Lately every song seems to hang on my heart with twice the usual amount of nostalgia. Favorite tunes hearken back to favorite places with too much emotional clarity, too much distraction for the regular workday. Pop songs I never liked in the first place now make me long for proms I never attended in high schools that don't exist, during eras that don't even map to my own adolescence. Albums I first gestated in the late 90s now seem impossible to divorce from their original timescapes; Odelay, Bossanova, Hello Nasty, and TNT in particular have more interest in memory than music.

Maybe all of this modern grownuppedness (marriage, proper job, multi-responsibilities, travel, settling down far from home) has up-kodakchromed those lazy days of college summers: chicken on the grill, croquet on the lawn, smoke on the patio, the guys in the pond. No plans, just one day at a time. Those were always the glory days, but now the music cheats, presenting them as some kind of high water mark, no longer accessible.

So the counter-attack is clear: do whatever it takes to fill every new night, weekend and vacation with the joy of those days, and then some.

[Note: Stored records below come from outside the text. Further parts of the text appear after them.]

(* ===== verification/Sql.v ===== *)
(** * SQL statements over keyed tables

    What the SQL text of src/internal/store relies on: a table is a finite map
    from its primary key to its rows, a statement is one call into the
    environment, and a transaction keeps the whole effect of its statements or
    none.  SQLite runs with its default [foreign_keys = OFF], so the REFERENCES
    clauses of the schema constrain nothing.  No statement of the source updates
    a key or a UNIQUE column. *)
From S2P Require Import Prelude.

#[local] Open Scope Z_scope.

Section rows.
Context {K : Type} `{Countable K} {R : Type}.
Implicit Types t : gmap K R.

Definition update_where (p : R → bool) (f : R → R) t : gmap K R :=
  (λ r, if p r then f r else r) <$> t.

Definition rows_where (p : R → bool) t : gmap K R :=
  filter (λ kr, p kr.2 = true) t.

Definition delete_where (p : R → bool) t : gmap K R :=
  filter (λ kr, p kr.2 = false) t.

Definition affected (p : R → bool) t : Z := Z.of_nat (size (rows_where p t)).

Definition exists_where (p : R → bool) t : bool := negb (affected p t =? 0).

(** [QueryRow(...).Scan]: a row of the result, or [sql.ErrNoRows]. *)
Definition select_row (p : R → bool) t : result R :=
  match map_to_list (rows_where p t) with
  | (_, r) :: _ => inl r
  | [] => inr ErrNoRows
  end.

Lemma lookup_update_where p f t k :
  update_where p f t !! k = (λ r, if p r then f r else r) <$> t !! k.
Proof. apply lookup_fmap. Qed.

Lemma lookup_rows_where p t k r :
  rows_where p t !! k = Some r ↔ t !! k = Some r ∧ p r = true.
Proof. apply map_lookup_filter_Some. Qed.

Lemma lookup_delete_where p t k r :
  delete_where p t !! k = Some r ↔ t !! k = Some r ∧ p r = false.
Proof. apply map_lookup_filter_Some. Qed.

Lemma exists_where_spec p t :
  exists_where p t = true ↔ ∃ k r, t !! k = Some r ∧ p r = true.
Proof.
  unfold exists_where, affected. rewrite negb_true_iff, Z.eqb_neq. split.
  - intros Hne. destruct (map_choose (rows_where p t)) as (k & r & Hkr).
    { intros Hempty. by rewrite Hempty, map_size_empty in Hne. }
    exists k, r. by apply lookup_rows_where.
  - intros (k & r & Hkr). apply lookup_rows_where in Hkr. intros Hz.
    assert (size (rows_where p t) = 0%nat) as Hsize by lia.
    apply map_size_empty_inv in Hsize. by rewrite Hsize in Hkr.
Qed.

Lemma select_row_Some p t r :
  select_row p t = inl r → ∃ k, t !! k = Some r ∧ p r = true.
Proof.
  unfold select_row. destruct (map_to_list (rows_where p t)) as [|[k r'] l] eqn:Hl; [done|].
  intros [= ->]. exists k. apply lookup_rows_where, elem_of_map_to_list. rewrite Hl. left.
Qed.

Lemma select_row_none p t e :
  select_row p t = inr e → ∀ k r, t !! k = Some r → p r = false.
Proof.
  unfold select_row. destruct (map_to_list (rows_where p t)) as [|[k0 r0] l] eqn:Hl; [|done].
  intros _ k r Hk. destruct (p r) eqn:Hp; [|done].
  assert ((k, r) ∈ map_to_list (rows_where p t)) as Hin
    by (by apply elem_of_map_to_list, lookup_rows_where).
  rewrite Hl in Hin. by apply not_elem_of_nil in Hin.
Qed.

Lemma select_row_error p t e : select_row p t = inr e → e = ErrNoRows.
Proof. unfold select_row. by repeat case_match; intros [= ->]. Qed.

(** A predicate that at most one row, the one under [k], can satisfy. *)
Lemma rows_where_point p t k :
  (∀ k' r, t !! k' = Some r → p r = true → k' = k) →
  rows_where p t =
    match t !! k with
    | Some r => if p r then {[k := r]} else ∅
    | None => ∅
    end.
Proof.
  intros Hp. apply map_eq. intros k'. apply option_eq. intros r'.
  rewrite lookup_rows_where. split.
  - intros [Hk' Hr]. pose proof (Hp _ _ Hk' Hr) as ->.
    rewrite Hk', Hr. apply lookup_singleton_eq.
  - destruct (t !! k) as [r|] eqn:Hk; [destruct (p r) eqn:Hr|]; try done.
    intros Hs. apply lookup_singleton_Some in Hs as [<- <-]. done.
Qed.

Lemma select_row_point p t k :
  (∀ k' r, t !! k' = Some r → p r = true → k' = k) →
  select_row p t =
    match t !! k with
    | Some r => if p r then inl r else inr ErrNoRows
    | None => inr ErrNoRows
    end.
Proof.
  intros Hp. unfold select_row. rewrite (rows_where_point p t k Hp).
  destruct (t !! k) as [r|]; [destruct (p r)|];
    by rewrite ?map_to_list_singleton, ?map_to_list_empty.
Qed.

Lemma affected_point p t k :
  (∀ k' r, t !! k' = Some r → p r = true → k' = k) →
  affected p t =
    match t !! k with
    | Some r => if p r then 1 else 0
    | None => 0
    end.
Proof.
  intros Hp. unfold affected. rewrite (rows_where_point p t k Hp).
  destruct (t !! k) as [r|]; [destruct (p r)|];
    by rewrite ?map_size_singleton, ?map_size_empty.
Qed.

Lemma update_where_point p f t k :
  (∀ k' r, t !! k' = Some r → p r = true → k' = k) →
  update_where p f t =
    match t !! k with
    | Some r => if p r then <[k := f r]> t else t
    | None => t
    end.
Proof.
  intros Hp. apply map_eq. intros k'. rewrite lookup_update_where.
  destruct (decide (k' = k)) as [->|Hne].
  - destruct (t !! k) as [r|] eqn:Hk; simpl; [|by rewrite Hk].
    destruct (p r); [by rewrite lookup_insert_eq|by rewrite Hk].
  - assert (Hk' : (λ r, if p r then f r else r) <$> t !! k' = t !! k').
    { destruct (t !! k') as [r'|] eqn:Hk'; [|done]. simpl.
      destruct (p r') eqn:Hr; [|done]. by pose proof (Hp _ _ Hk' Hr). }
    rewrite Hk'. destruct (t !! k) as [r|]; [destruct (p r)|]; try done.
    by rewrite lookup_insert_ne.
Qed.

(** An UPDATE that touched no row left the table as it was. *)
Lemma update_where_none p f t : affected p t = 0 → update_where p f t = t.
Proof.
  intros Ha. apply map_eq. intros k. rewrite lookup_update_where.
  destruct (t !! k) as [r|] eqn:Hk; [|done]. simpl. destruct (p r) eqn:Hr; [|done].
  assert (exists_where p t = true) as He by (apply exists_where_spec; eauto).
  unfold exists_where in He. by rewrite Ha in He.
Qed.
End rows.

(** A table of the database [D]: access to its rows and its constraints;
    [tclash] compares the secondary UNIQUE columns, [tcheck] is the CHECK. *)
Record Table (D K R : Type) `{Countable K} := mkTable {
  tget : D → gmap K R;
  tset : gmap K R → D → D;
  tkey : R → K;
  tclash : R → R → bool;
  tcheck : R → bool;
}.
Arguments mkTable {D K R _ _}. Arguments tget {D K R _ _}. Arguments tset {D K R _ _}.
Arguments tkey {D K R _ _}. Arguments tclash {D K R _ _}. Arguments tcheck {D K R _ _}.

Section statements.
Context {D K R : Type} `{Countable K} (T : Table D K R).

Definition SELECT (p : R → bool) : M D R := query (λ d, select_row p (tget T d)).
Definition SELECT_EXISTS (p : R → bool) : M D bool :=
  query (λ d, inl (exists_where p (tget T d))).
Definition SELECT_COUNT (p : R → bool) : M D Z :=
  query (λ d, inl (affected p (tget T d))).
Definition SELECT_ALL (p : R → bool) : M D (list R) :=
  query (λ d, inl (map snd (map_to_list (rows_where p (tget T d))))).

(** [UPDATE ... SET ... WHERE ...]; returns [RowsAffected]. *)
Definition UPDATE (p : R → bool) (f : R → R) : M D Z :=
  env (λ d, let t := tget T d in
    if exists_where (λ r, p r && negb (tcheck T (f r))) t then (inr ErrConstraint, d)
    else (inl (affected p t), tset T (update_where p f t) d)).

Definition DELETE (p : R → bool) : M D Z :=
  env (λ d, (inl (affected p (tget T d)), tset T (delete_where p (tget T d)) d)).

Definition insert_row (r : R) (d : D) : D := tset T (<[tkey T r := r]> (tget T d)) d.

(** Whether a row breaks a CHECK or a secondary UNIQUE constraint. *)
Definition violates (r : R) (d : D) : bool :=
  negb (tcheck T r) || exists_where (tclash T r) (tget T d).

Definition INSERT (r : R) : M D unit :=
  env (λ d,
    if violates r d then (inr ErrConstraint, d)
    else match tget T d !! tkey T r with
         | Some _ => (inr ErrConstraint, d)
         | None => (inl tt, insert_row r d)
         end).

(** [INSERT ... ON CONFLICT(key) DO NOTHING]; returns [RowsAffected]. *)
Definition INSERT_OR_NOTHING (r : R) : M D Z :=
  env (λ d,
    if violates r d then (inr ErrConstraint, d)
    else match tget T d !! tkey T r with
         | Some _ => (inl 0, d)
         | None => (inl 1, insert_row r d)
         end).

(** [INSERT ... ON CONFLICT(key) DO UPDATE SET] every other column. *)
Definition INSERT_OR_UPDATE (r : R) : M D unit :=
  env (λ d, if violates r d then (inr ErrConstraint, d) else (inl tt, insert_row r d)).
End statements.

(** ** Transactions

    [BeginTx; defer Rollback; ...; return Commit]. *)
Definition tx {D A} (body : M D A) : M D A := λ fs d,
  match env (λ d, (inl tt, d)) fs d with
  | (Ok _, d0, fs0) =>
      match body fs0 d0 with
      | (Ok a, d1, fs1) =>
          match env (λ _, (inl tt, d1)) fs1 d0 with
          | (Ok _, d2, fs2) => (Ok a, d2, fs2)
          | (Err e, d2, fs2) => (Err e, d2, fs2)
          | (Crashed, d2, fs2) => (Crashed, d2, fs2)
          end
      | (Err e, _, fs1) => (Err e, d0, fs1)
      | (Crashed, _, fs1) => (Crashed, d0, fs1)
      end
  | (Err e, d0, fs0) => (Err e, d0, fs0)
  | (Crashed, d0, fs0) => (Crashed, d0, fs0)
  end.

The music itself doesn't know any better.

There are 1 Comments. Add Yours.


1 Apr 07 at 08:44AM jake said:

I absolutely agree. I've recently had two unique experiences. First, while listening to REM's monster I had the odd sensation that unrequited love was more satisfying in the mid 90s. Second, I've found that Poison and Neil Diamond actually make me nostalgic for nostalgia.